CHARLOTTESVILLE, VA.- The Fralin Museum of Art at the University of Virginia presents Unexpected O'Keeffe: The Virginia Watercolors and Later Paintings, on view Oct. 19, 2018-Jan. 27, 2019. This rare exhibition explores Georgia O’Keeffe’s watercolor studies produced during her time at the University of Virginia (UVA) in the summers from 1912 to 1916, and will include several key sketches and paintings as well as other works demonstrating her developing style. This is the first time the watercolors have been on view outside the Georgia O’Keeffe Museum in Santa Fe, New Mexico.

“It is an honor and a thrill to bring Georgia O’Keeffe’s works created in and around the University of Virginia back to UVA for the first time since they were produced,” said Matthew McLendon, J. Sanford Miller Family director at The Fralin. “Visitors will be able to walk out of the gallery and find the same points-of-view O’Keeffe used; they can experience the same qualities of light.”

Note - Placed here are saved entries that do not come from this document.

(** C5, amended. An element with a [class] attribute refers to a marker that
    is found. The classes that are handed on are the parts of the class
    attribute between blanks that start with [fill] or with [stroke]. The
    step writes on the marker the set of the marker's own tokens, of those
    classes and of the class that [force_fill] adds; without [force_fill]
    nothing is added. The tokens read back from the attribute are, the empty
    token apart, exactly these. No step and no run takes a token away from
    an element; and when a run comes to its end, the marker of a reference
    with an id without a single quote holds every class of the referring
    element that was to be handed on. *)
Theorem marker_classes_union (si : list str -> list str) (fp : finder)
    (doc : list (gmap str str)) (m : gmap str str) (ff : bool) (i j : nat)
    (seg c id rest : str) (forced : list str) :
  set_order si ->
  element_get doc i "class" = Some c -> color_classes c <> [] ->
  Re.rmatch marker_pattern (strip seg) = Some (id, rest) ->
  find_element_with_id fp doc id = Ok (Some j) -> doc !! j = Some m ->
  forced_fill ff (color_classes c) = Ok forced ->
  (forall t, t ∈ color_classes c <->
     t ∈ split " " c /\ ((exists r, t = "fill" ++ r) \/ (exists r, t = "stroke" ++ r))) /\
  (ff = false -> forced = []) /\
  exists doc', propagate si fp ff i seg doc = Ok doc' /\
    doc' = <[j := <["class" := strip (join " " (si
               (class_tokens m ++ color_classes c ++ forced)))]> m]> doc /\
    (forall t, t ∈ si (class_tokens m ++ color_classes c ++ forced) <->
               t ∈ class_tokens m \/ t ∈ color_classes c \/ t ∈ forced) /\
    (forall t, t <> [] ->
       t ∈ tokens_at doc' j <->
       t ∈ class_tokens m \/ t ∈ strip <$> color_classes c \/ t ∈ strip <$> forced) /\
    (forall (ff2 : bool) (i2 : nat) (seg2 : str) (doc1 doc2 : list (gmap str str))
            (k : nat) (t : str),
       propagate si fp ff2 i2 seg2 doc1 = Ok doc2 -> t <> [] ->
       t ∈ tokens_at doc1 k -> t ∈ tokens_at doc2 k) /\
    (forall (ff2 : bool) (doc2 : list (gmap str str)) (k : nat) (t : str),
       deal_with_markers si fp ff2 doc = Ok doc2 -> t <> [] ->
       t ∈ tokens_at doc k -> t ∈ tokens_at doc2 k) /\
    (forall (ff2 : bool) (doc2 : list (gmap str str)) (s t : str),
       deal_with_markers si fp ff2 doc = Ok doc2 ->
       element_get doc i "style" = Some s -> seg ∈ split ";" s -> "'"%char ∉ id ->
       t ∈ color_classes c -> strip t ∈ tokens_at doc2 j).
Proof.
  intros Hsi Hc Hne Hm Hf Hj Hff.
  split; [apply color_classes_spec|].
  split; [intros ->; by injection Hff as <-|].
  set (L := class_tokens m ++ color_classes c ++ forced).
  assert (Hcl : L <> []).
  { unfold L. intros [_ [? _]%app_eq_nil]%app_eq_nil. done. }
  assert (Hsp : spaceless L).
  { apply Forall_app. split; [apply class_tokens_spaceless|].
    apply Forall_app. split; [apply color_classes_spaceless|].
    apply (forced_fill_spaceless ff (color_classes c)); [apply color_classes_spaceless|done]. }
  eexists. split.
  { rewrite (propagate_eq si fp doc m ff i seg c id rest j forced) by done.
    fold L. by rewrite write_classes_nonempty. }
  split; [done|]. split.
  { intros t. rewrite <- !elem_of_app. apply (Hsi L). }
  split.
  { intros t Ht. rewrite (tokens_at_insert_eq doc m) by done.
    rewrite <- (write_classes_nonempty si _ m) by done.
    rewrite class_tokens_written by done.
    unfold L. by rewrite !fmap_app, !elem_of_app, elem_of_strip_class_tokens. }
  split; [|split].
  - intros ff2 i2 seg2 doc1 doc2 k t. by apply propagate_keeps.
  - intros ff2 doc2 k t. unfold deal_with_markers. by apply markers_from_keeps.
  - intros ff2 doc2 s t Hrun Hs Hin Hq Ht. unfold deal_with_markers in Hrun.
    apply (markers_from_hands_on si fp doc doc doc2 ff2 (length doc) 0 i s seg id rest j c t);
      try done; [apply follows_refl|].
    split; [lia|]. simpl. unfold element_get in Hc.
    destruct (doc !! i) eqn:E; [|done]. by eapply lookup_lt_Some.
Qed.
(** * The Flow controller (pkg/flow/flow.go)

    A shallow embedding of the top-level controller of the component
    graph runtime: [newFlow], [LoadFile], [ComponentInfos], [newFromNode],
    the event loop [run] and [Close].

    Each Go package the controller is built on gets a module of its own.
    Packages whose sources are at hand only through their use in flow.go
    (logging, controller.Loader, controller.Scheduler) are interfaces:
    type classes whose operations are explicit state transformers. *)

From Stdlib Require Import List String Bool Arith Lia.
Import ListNotations.
Local Open Scope string_scope.
Local Open Scope nat_scope.
Local Open Scope list_scope.

(** ** Go runtime: channels, errors, panics *)

(** Buffered channels of [struct{}]. The elements carry no data, so a
    channel is its capacity, the number of buffered elements, and whether
    it has been closed. *)
Module Chan.

Record t : Type := mk { cap : nat; len : nat; closed : bool }.

(** [make(chan struct{}, n)] *)
Definition make (n : nat) : t := mk n 0 false.

(** [ch <- struct{}{}]: [None] when the send has to block (buffer full). *)
Definition send (ch : t) : option t :=
  if len ch <? cap ch then Some (mk (cap ch) (S (len ch)) (closed ch)) else None.

(** [select { case ch <- struct{}{}: default: }] *)
Definition try_send (ch : t) : t :=
  match send ch with
  | Some ch' => ch'
  | None => ch
  end.

(** [<-ch]: [None] when the receive has to block. A closed channel whose
    buffer is empty never blocks a receiver. *)
Definition recv (ch : t) : option t :=
  match len ch with
  | S n => Some (mk (cap ch) n (closed ch))
  | O => if closed ch then Some ch else None
  end.

(** [close(ch)] *)
Definition close (ch : t) : t := mk (cap ch) (len ch) true.

(** A notification is waiting in the buffer. *)
Definition pending (ch : t) : bool := 0 <? len ch.

End Chan.

(** ** pkg/river/diag *)

Module diag.

Inductive Severity : Type := SeverityLevelWarn | SeverityLevelError.

Record Diagnostic : Type := mkDiagnostic {
  Severity_of : Severity;
  Message : string
}.

Definition Diagnostics : Type := list Diagnostic.

Definition isError (d : Diagnostic) : bool :=
  match Severity_of d with
  | SeverityLevelError => true
  | SeverityLevelWarn => false
  end.

(** Modelled from the spec: the diag package is not part of the sources at
    hand.  flow.go consults two different methods of the diagnostics that
    Apply returns.  [HasErrors] reports whether some diagnostic is of error
    severity. *)
Definition HasErrors (ds : Diagnostics) : bool := existsb isError ds.

End diag.

(** Go's [error] interface, restricted to the values flow.go builds or
    passes along.  [None : option error] is the nil error. *)
Inductive error : Type :=
| errorString (msg : string)
| wrapError (msg : string) (err : error)
| diagError (ds : diag.Diagnostics).

(** A Go call either returns or panics with a value. *)
Inductive result (A : Type) : Type :=
| Ok (a : A)
| Panic (v : error).
Arguments Ok {A} a.
Arguments Panic {A} v.

(** The runtime error of a method that reads through a nil receiver. *)
Definition nilPointerDereference : error :=
  errorString "invalid memory address or nil pointer dereference".

(** Modelled from the spec: the diag package is not part of the sources at
    hand.  [ErrorOrNil] is the nil error for an empty list of diagnostics
    and the list itself, as an error, otherwise. *)
Definition ErrorOrNil (ds : diag.Diagnostics) : option error :=
  match ds with
  | [] => None
  | _ :: _ => Some (diagError ds)
  end.

(** ** io and pkg/flow/logging *)

Module io.

Inductive Writer : Type := Discard | Stderr.

End io.

Module logging.

Record Options : Type := mkOptions {
  Level : string;
  Format : string
}.

(** The logging package as flow.go uses it.  [New] builds a logger or
    fails; [Update] reconfigures a logger in place and may fail. *)
Class Package : Type := {
  Logger : Type;
  DefaultOptions : Options;
  New : io.Writer -> Options -> Logger + error;
  Update : Logger -> Options -> Logger * option error
}.

End logging.

(** ** component: health of a component *)

Module component.

Inductive HealthType : Type :=
| HealthTypeUnknown
| HealthTypeHealthy
| HealthTypeUnhealthy
| HealthTypeExited.

(** Modelled from the spec: the component package is not part of the
    sources at hand.  Health states serialise as the strings "unknown",
    "healthy", "unhealthy" and "exited". *)
Definition HealthType_String (h : HealthType) : string :=
  match h with
  | HealthTypeUnknown => "unknown"
  | HealthTypeHealthy => "healthy"
  | HealthTypeUnhealthy => "unhealthy"
  | HealthTypeExited => "exited"
  end.

(** [time.Time], as a number of ticks. *)
Definition Time : Type := nat.

Record Health : Type := mkHealth {
  Health_of : HealthType;
  Message : string;
  UpdateTime : Time
}.

(** Arguments and exports of a component are opaque to the controller. *)
Definition Value : Type := string.

End component.

(** ** pkg/flow/internal/dag *)

Module dag.

(** A graph node is known to flow.go by its [NodeID()] only. *)
Record Node : Type := mkNode { NodeID : string }.

Record Edge : Type := mkEdge { From : Node; To : Node }.

End dag.

(** ** pkg/flow/internal/controller *)

Module controller.

(** What flow.go reads from a [*ComponentNode], at the time it reads it.
    [CurrentHealth] is what the call returns then: the node's health is
    kept up to date by the node itself and by the workers of the
    Scheduler, which are outside this development, so two reads of the
    same node at different times need not give the same health. *)
Record ComponentNode : Type := mkComponentNode {
  NodeID : string;
  Label : string;
  ComponentName : string;
  CurrentHealth : component.Health;
  Arguments : component.Value;
  Exports : component.Value
}.

(** Node identity is identity of NodeIDs, which are unique per controller. *)
Definition sameNode (a b : ComponentNode) : bool :=
  String.eqb (NodeID a) (NodeID b).

(** Modelled from the spec: the Queue is not part of the sources at hand.
    It is a coalescing FIFO of component nodes with a notification channel
    of capacity one. *)
Record Queue : Type := mkQueue {
  queued : list ComponentNode;
  updateCh : Chan.t
}.

Definition NewQueue : Queue := mkQueue [] (Chan.make 1).

(** Modelled from the spec: [Enqueue(n)] adds n if it is not already
    present and wakes at most one waiter; if n is present it is a no-op. *)
Definition Enqueue (q : Queue) (c : ComponentNode) : Queue :=
  if existsb (sameNode c) (queued q) then q
  else mkQueue (queued q ++ [c]) (Chan.try_send (updateCh q)).
(* ===== verification/Prelude.v ===== *)
(** * SDR over UDP: a verification library

    The program (src/sdr-udp) sends one message - a buffer of bytes - as UDP
    packets and tracks its arrival in bitmaps, with a TCP control connection
    beside the data.  A receiver posts a buffer ([sdr_recv_post]): it waits for
    the sender's OFFER, negotiates parameters, arms a slot of the connection's
    message table, starts its UDP workers and answers CTS; the sender
    ([sdr_send_post]) answers ACCEPT and sends the packets.  Each UDP worker
    checks a packet against the table, copies its payload to
    [packet_offset * mtu] of the buffer and sets its bit; a poller thread marks
    the chunks whose packets are all there; the application reads the marks and
    calls [sdr_recv_complete], which sends the verdict the sender polls for.

    Two layers above repair losses.  Selective repeat (reliability/sr.cpp): the
    sender posts a message, sends it window by window and answers the reports
    ([SR_ACK], [SR_NACK]) that the receiver's [pump] makes of the chunk bitmap.
    Erasure coding (reliability/ec.cpp): the sender posts data and parity, the
    receiver's [try_decode] declares the message complete, decodes it, or asks
    for the missing data chunks and, after some requests, falls back.

    ** Files

    - [Prelude]: machine integers ([+u32], [+u64], ...: the operation followed by
      the wrap of its type), ranges, loops that can fail ([foldl_opt],
      [count_if]), memory reads and writes, tactics ([int_lia], [case_bool]) and
      the hint database [sdr].
    - [Bits], [Bytes]: arrays of atomic 64-bit words with the masks of the
      bitmaps; little-endian images, [htons] and the like.
    - [Packet] (include/sdr_packet.h): header, byte orders, memory image of the
      packed struct, packet construction, datagrams.
    - [Backend] (include/sdr_backend.h): the packet bitmap.
    - [Frontend] (include/sdr_frontend.h): the chunk bitmap and its poller, over
      the interface [ChunkSource] of the backend.
    - [Control] (include/tcp_control.h, src/tcp_control.cpp): control messages and
      the two TCP endpoints; [ControlEndpoint] is what their users rely on.
    - [Wait] (src/sdr_api.cpp): the loop in which the API waits for a message, for
      either endpoint.
    - [Connection] (include/sdr_connection.h): message contexts and the table.
    - [Receiver] (include/sdr_receiver.h): start and stop of the workers, and the
      handling of a datagram over the application's memory.
    - [Api] (include/sdr_api.h, src/sdr_api.cpp): contexts, connections, receives,
      one-shot and streaming sends.
    - [Stream]: the streaming sends as a sequence of calls.
    - [Transfer]: the threads of a receive as one transition system.
    - [ConfigParser] (src/config_parser.cpp): the configuration file; strings are
      [String.string].
    - [Resend]: what both reliability layers share: the environment of a sender
      (clock, sockets, wire), acknowledgement bitmaps, the packets of a chunk.
    - [SrSender], [SrReceiver] (reliability/sr.cpp): selective repeat, one file per
      class.
    - [Repair]: selective repeat over [Transfer] and [Frontend]: one NACK round.
    - [Rounds]: rounds that follow each other over a network that loses, repeats,
      reorders and delays, as a step relation.
    - [Session]: both sides of the API over one control connection, with the
      transfer between the handshake and the verdict.
    - [Erasure] (reliability/ec.cpp): the cut into chunks and stripes and the buffer
      of data and parity; the coder, ISA-L, is the parameter [IsaL], what its
      documentation promises the hypotheses [isal_ok], [coder_fits] and
      [inverse_fits], which [example_coder] satisfies.
    - [EcSender], [EcReceiver] (reliability/ec.cpp): one file per class.
    - [EcRepair]: erasure coding over [Transfer] and [Frontend]: one round of requests.
    - [CommandLine], [SenderMain], [ReceiverMain] (examples/): what the two programs
      make of their arguments, their test message and its check, and a file per
      [main]; the receiver's progress loop reads the bitmaps of its moment ([Look]) and its end
      those the threads left.

    ** Conventions

    A definition has the name of the C++ function it translates (with the class
    as a prefix where two classes share a name: [server_receive_message],
    [client_receive_message]); a class or struct is a record whose fields carry
    a short prefix.  Mutation is state passing: an operation takes the object
    and returns it.  [None] as the result of an operation is undefined behaviour
    of the C++ code (an access outside an object, a dereferenced null, a
    division by zero), so a theorem that gives [Some] states also that there is
    none; where C++ returns [nullptr] or an error code, so does the model,
    inside.  Pointers to message contexts are slot numbers; stream
    handles are objects of a heap, which [delete] takes them from; the application's
    buffers are objects of a finite map from object numbers to bytes
    ([rx_mem]), so that what is written, and what is not, can be said.  What the
    operating system answers (sockets, [send], [recv], [recvfrom], [sendto])
    are arguments; the bytes of padding and of variables declared without an
    initialiser are arguments as well.  Log output is not modelled.  The memory
    images assume a little-endian host with the System V ABI, as the build
    does.

    ** What is proved

    - Data: packets, datagrams and control messages survive the wire; the
      sender's datagrams, joined, are the message ([send_puts_message_on_wire]).
    - Bitmaps: the word-at-a-time scan equals the bit-by-bit one, setting a bit is
      insertion into a set, a scan that overlaps with sets never claims a chunk
      that is not complete, the poller's marks are exactly the complete chunks.
    - Control plane: any segmentation of the stream gives the same messages; the
      waits terminate, skip what they do not expect and answer truthfully.
    - Table: refusal and allocation on every branch; a (slot, generation) pair
      names one transfer over any history of fewer than 2^32 - 2 operations.
    - Receive path: memory safety against arbitrary datagrams, the exact effect
      of an accepted packet, no effect of any other, no effect of late packets
      after completion.
    - API: negotiation, arming a slot, the verdict of [sdr_recv_complete] and
      [sdr_send_poll]; a stream sends what the one-shot send does, and its handle
      is gone once it has ended ([streamed_like_posted]).
    - Whole transfer: [concurrent_transfer_correct] (an invariant of the
      transition system: completion implies the buffer is the message, no
      undefined behaviour of a worker or the poller), [delivery_completes] (each
      packet once is enough), [worker_refines_handler] (the steps implement the handler).
    - Whole session: two sides that open a session agree; the bytes that
      [sdr_recv_complete] writes, carried to the sender, make [sdr_send_poll]
      return 0 only over a buffer that is the message ([success_means_delivery]),
      and over a network that delivers they do ([session_delivers]).
    - Configuration: a file of well-formed lines gives exactly its entries
      ([load_reads_entries]); numbers are read as [stoul] does and wrapped.
    - Selective repeat: [pump] reports only the truth while the poller runs
      ([pump_truthful]) and all of it over a bitmap that stands still
      ([pump_exact]); the sender sends again what a report asks for
      ([nack_resends_missing]), its loop ends and acknowledges only what was
      reported ([sr_poll_terminates], [sr_poll_sound]); together a round makes
      progress ([nack_round_repairs]), and any run of lossy rounds keeps both ends
      in step and ends after at most as many rounds in which a packet that is
      missing arrives as packets were missing, with the message stored and
      acknowledged ([selective_repeat_delivers]).
    - Erasure coding: the buffer sent ([encode_layout], [ec_send_posts]); the
      answer to a request and the control loop ([ec_nack_resends],
      [ec_poll_sound]); [try_decode] never lies and sends well-formed messages
      ([try_decode_truthful], [try_decode_well_typed]), asks for exactly what is
      missing ([ec_request_exact]) and writes only missing chunks
      ([decode_few_losses]); together a round repairs the data
      ([ec_round_repairs]).
    - Example programs: in each mode the progress loop ends, is left as complete or
      decoded only when the data is there or decoded from [k] different chunks
      that are, and displays nothing that has not arrived ([progress_loop_truthful], [every_chunk_shown]), the sender hears one true
      verdict at the end ([receiver_verdict]), the sender offers every packet of the
      test message ([sender_sends_pattern]), and the data of a complete transfer
      passes the receiver's check ([complete_transfer_verifies]).
    - Behaviours of the code that are not what it means to do:
      [generations_out_of_step], [completion_race_out_of_bounds],
      [failed_udp_start_sticks], [timeout_loses_framing], [packet_offset_wraps],
      [full_payload_exceeds_udp], [chunk_past_end_reported_complete], the
      second half of [send_poll_verdict]; of selective repeat
      [timeout_ignores_nacks] and [nack_gap_overread]; of erasure coding
      [parity_copies_data], [decode_ignores_inverse], [decode_undetermined],
      [decode_past_matrix], [ec_zero_data_bytes],
      [ec_poll_overrun], [ec_fallback_waits] and [ec_post_default_refused]; of the
      programs [sender_exit_code], [sender_config_needs_size] and
      [silence_never_times_out].

    ** Bounds and fuel

    [wait_loop] and [run_worker] recurse on fuel.  [wait_message] gives its loop
    one more than the size of the input and [wait_terminates] shows that any
    fuel above that size gives the same answer; a worker needs at most eight
    steps and one per payload byte, so 65536 is enough
    ([worker_refines_handler]).  The control loops [poll_loop] and [ec_poll_loop]
    get two more than the size of the input, since every round consumes some
    ([sr_poll_terminates], [ec_poll_sound]); [send_window_loop] and [gap_scan] get
    one more than the number of chunks, [collapse_gaps] the number of missing
    chunks, each of which a round of theirs passes.  [progress_loop] runs the
    [MAX_ITERATIONS] rounds of the code.  The bounds in hypotheses are those at which the
    program's own arithmetic wraps: 2^18 packets for a message (the offset
    field), receives of less than 2^32 - 2^17 bytes (the 32-bit counts), sends
    of less than 2^48 bytes.

    ** Not modelled

    - The poller's condition variable and interval, socket options, and log
      output: they delay or describe, nothing else depends on them.
    - The C++ memory model: steps of different threads interleave, each seeing
      the others' effects, except that a scan may see old words.
    - The bytes a worker stores while the coder runs: decoding reads the buffer
      at one moment, although only the bitmap says which chunks hold still.
    - The bars and percentages that [display_progress] draws (floating-point numbers;
      the counts they are drawn from are modelled), the timing the programs report,
      and exhaustion of memory.
    - In [Rounds] control messages arrive: TCP carries them; a connection that is
      lost ends the session.  [Session] is about the one-shot send: a stream cannot
      be opened between the two sides (see [Stream]).
    - The coder itself, ISA-L: its functions are parameters.  What is proved of the
      progress loop with a coder is for messages of one stripe, since the code reads
      outside its matrix for some of several ([decode_past_matrix]). *)

From stdpp Require Export base tactics numbers list option gmap.
From Stdlib Require Export ZArith Lia.
(* ===== verification/Bytes.v ===== *)
(** * Little-endian memory images

    The source copies whole structs between memory and sockets with [memcpy]
    (include/sdr_packet.h, src/tcp_control.cpp).  The image of an unsigned
    field of [n] bytes on the little-endian hosts the prototype runs on is
    [le_encode n x]; a struct is the concatenation of its fields, read back
    one field at a time by [take_field].  The header and control-message
    layouts, and [htons]/[htonl], are built from these. *)

From S2P Require Import Prelude.

Fixpoint le_encode (n : nat) (x : Z) : list Z :=
  match n with
  | O => []
  | S n => x mod 256 :: le_encode n (x / 256)
  end.

Fixpoint le_decode (bs : list Z) : Z :=
  match bs with
  | [] => 0
  | b :: bs => b + 256 * le_decode bs
  end.

(** Read an [n]-byte field off the front of an image. *)
Definition take_field (n : nat) (bs : list Z) : Z * list Z :=
  (le_decode (take n bs), drop n bs).

(** An array of [k] fields of [n] bytes. *)
Fixpoint encode_array (n : nat) (xs : list Z) : list Z :=
  match xs with
  | [] => []
  | x :: xs => le_encode n x ++ encode_array n xs
  end.

Fixpoint take_array (n k : nat) (bs : list Z) : list Z * list Z :=
  match k with
  | O => ([], bs)
  | S k => let '(x, bs) := take_field n bs in
           let '(xs, bs) := take_array n k bs in (x :: xs, bs)
  end.

(** Byte swaps: [htons]/[ntohs] and [htonl]/[ntohl] of a little-endian host. *)
Definition bswap (n : nat) (x : Z) : Z := le_decode (rev (le_encode n x)).
Definition htons (x : Z) : Z := bswap 2 x.
Definition ntohs (x : Z) : Z := bswap 2 x.
Definition htonl (x : Z) : Z := bswap 4 x.
Definition ntohl (x : Z) : Z := bswap 4 x.

Definition is_byte (b : Z) : Prop := 0 ≤ b < 256.
Definition is_uint (n : nat) (x : Z) : Prop := 0 ≤ x < 256 ^ Z.of_nat n.

(** [uint_lia]: ranges of 1-, 2-, 4- and 8-byte fields. *)
Ltac uint_lia :=
  unfold is_uint in *;
  change (256 ^ Z.of_nat 1) with 256 in *;
  change (256 ^ Z.of_nat 2) with 65536 in *;
  change (256 ^ Z.of_nat 4) with 4294967296 in *;
  change (256 ^ Z.of_nat 8) with 18446744073709551616 in *;
  simpl; lia.

(** ** Round trips *)

Lemma length_le_encode n x : length (le_encode n x) = n.
Proof. revert x. induction n; intros; simpl; auto. Qed.

Lemma le_encode_bytes n x : Forall is_byte (le_encode n x).
Proof.
  revert x. induction n; intros; simpl; constructor; auto.
  apply Z.mod_pos_bound. lia.
Qed.

Lemma le_decode_encode n x : is_uint n x → le_decode (le_encode n x) = x.
Proof.
  revert x. induction n as [|n IH]; intros x [Hx0 Hx]; simpl.
  - simpl in Hx. lia.
  - rewrite IH; [pose proof (Z.div_mod x 256); lia|].
    rewrite Nat2Z.inj_succ, Z.pow_succ_r in Hx by lia. split.
    + apply Z.div_pos; lia.
    + apply Z.div_lt_upper_bound; lia.
Qed.

Lemma le_decode_range bs : Forall is_byte bs → is_uint (length bs) (le_decode bs).
Proof.
  unfold is_uint, is_byte. induction 1 as [|b bs Hb _ IH]; [simpl; lia|].
  cbn [length le_decode]. rewrite Nat2Z.inj_succ, Z.pow_succ_r by lia. lia.
Qed.

Lemma le_encode_decode bs : Forall is_byte bs → le_encode (length bs) (le_decode bs) = bs.
Proof.
  unfold is_byte. induction 1 as [|b bs Hb _ IH]; [done|]. simpl.
  replace (b + 256 * le_decode bs) with (b + le_decode bs * 256) by lia.
  rewrite Z_mod_plus_full, Z.mod_small, Z_div_plus_full, Z.div_small by lia.
  by rewrite Z.add_0_l, IH.
Qed.

#[global] Arguments le_encode : simpl never.
#[global] Arguments take_field : simpl never.

Lemma take_field_app n x rest : is_uint n x →
  take_field n (le_encode n x ++ rest) = (x, rest).
Proof.
  intros Hx. unfold take_field.
  rewrite take_app_length', drop_app_length' by (by rewrite length_le_encode).
  by rewrite le_decode_encode.
Qed.

Lemma take_array_app n xs rest : Forall (is_uint n) xs →
  take_array n (length xs) (encode_array n xs ++ rest) = (xs, rest).
Proof.
  induction 1 as [|x xs Hx _ IH]; [done|].
  cbn [length encode_array take_array].
  rewrite <-app_assoc, take_field_app by done. by rewrite IH.
Qed.

Lemma length_encode_array n xs : length (encode_array n xs) = (n * length xs)%nat.
Proof.
  induction xs as [|x xs IH]; simpl; [lia|].
  rewrite length_app, length_le_encode, IH. lia.
Qed.

Lemma length_rev_encode n x : length (rev (le_encode n x)) = n.
Proof. by rewrite length_rev, length_le_encode. Qed.

Lemma rev_encode_bytes n x : Forall is_byte (rev (le_encode n x)).
Proof. apply Forall_rev, le_encode_bytes. Qed.

Lemma bswap_range n x : is_uint n (bswap n x).
Proof.
  pose proof (le_decode_range _ (rev_encode_bytes n x)) as H.
  by rewrite length_rev_encode in H.
Qed.

Lemma bswap_involutive n x : is_uint n x → bswap n (bswap n x) = x.
Proof.
  intros Hx. pose proof (le_encode_decode _ (rev_encode_bytes n x)) as H.
  rewrite length_rev_encode in H. unfold bswap. rewrite H.
  by rewrite rev_involutive, le_decode_encode.
Qed.

#[export] Hint Resolve bswap_range : sdr.

Lemma ntohs_htons x : is_uint 2 x → ntohs (htons x) = x.
Proof. apply bswap_involutive. Qed.
Lemma ntohl_htonl x : is_uint 4 x → ntohl (htonl x) = x.
Proof. apply bswap_involutive. Qed.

Unexpected O'Keeffe: The Virginia Watercolors and Later Paintings emphasizes an understudied period of the artist’s development. While in Charlottesville, O’Keeffe displayed an early attraction to modernism and abstraction, using her surroundings on the Grounds of UVA to investigate simplified and refined compositions. During her time at UVA, O’Keeffe showed a dramatic shift to the ideas of modernism. In 1912 she took a summer course taught by Alon Bement who introduced her to the revolutionary ideas of Arthur Wesley Dow, his colleague. Dow encouraged imagination and self-expression versus literal interpretation.

“Among the first college trained artists of her generation, O’Keeffe spent five total summers at UVA starting as a student (1912) and then returning as an instructor (1913-1916). It was a time of personal awakening that set her on a new path of abstraction and practice of drawing leading to her own radical pictorial invention,” said Elizabeth Hutton Turner, professor of modern art at the University of Virginia. “Here she was first introduced to exercises equating line and vision in Arthur Wesley Dow’s ‘Book of Composition.’ O’Keeffe’s method of dividing and filling compositional space begun in Charlottesville forms the basis for the mature works that many already know and admire. What people will be surprised to learn is how it all began in Charlottesville.”

The exhibition is a catalyst for new scholarship on this period in O’Keeffe’s life through a graduate seminar led by Turner. “The university museum at its foundation is a laboratory for student learning and engagement,” said McLendon.

Unexpected O'Keeffe: The Virginia Watercolors and Later Paintings is organized by McLendon and Turner with works on loan from the Georgia O’Keeffe Museum, The Phillips Collection, and the Museum of Fine Arts St. Petersburg.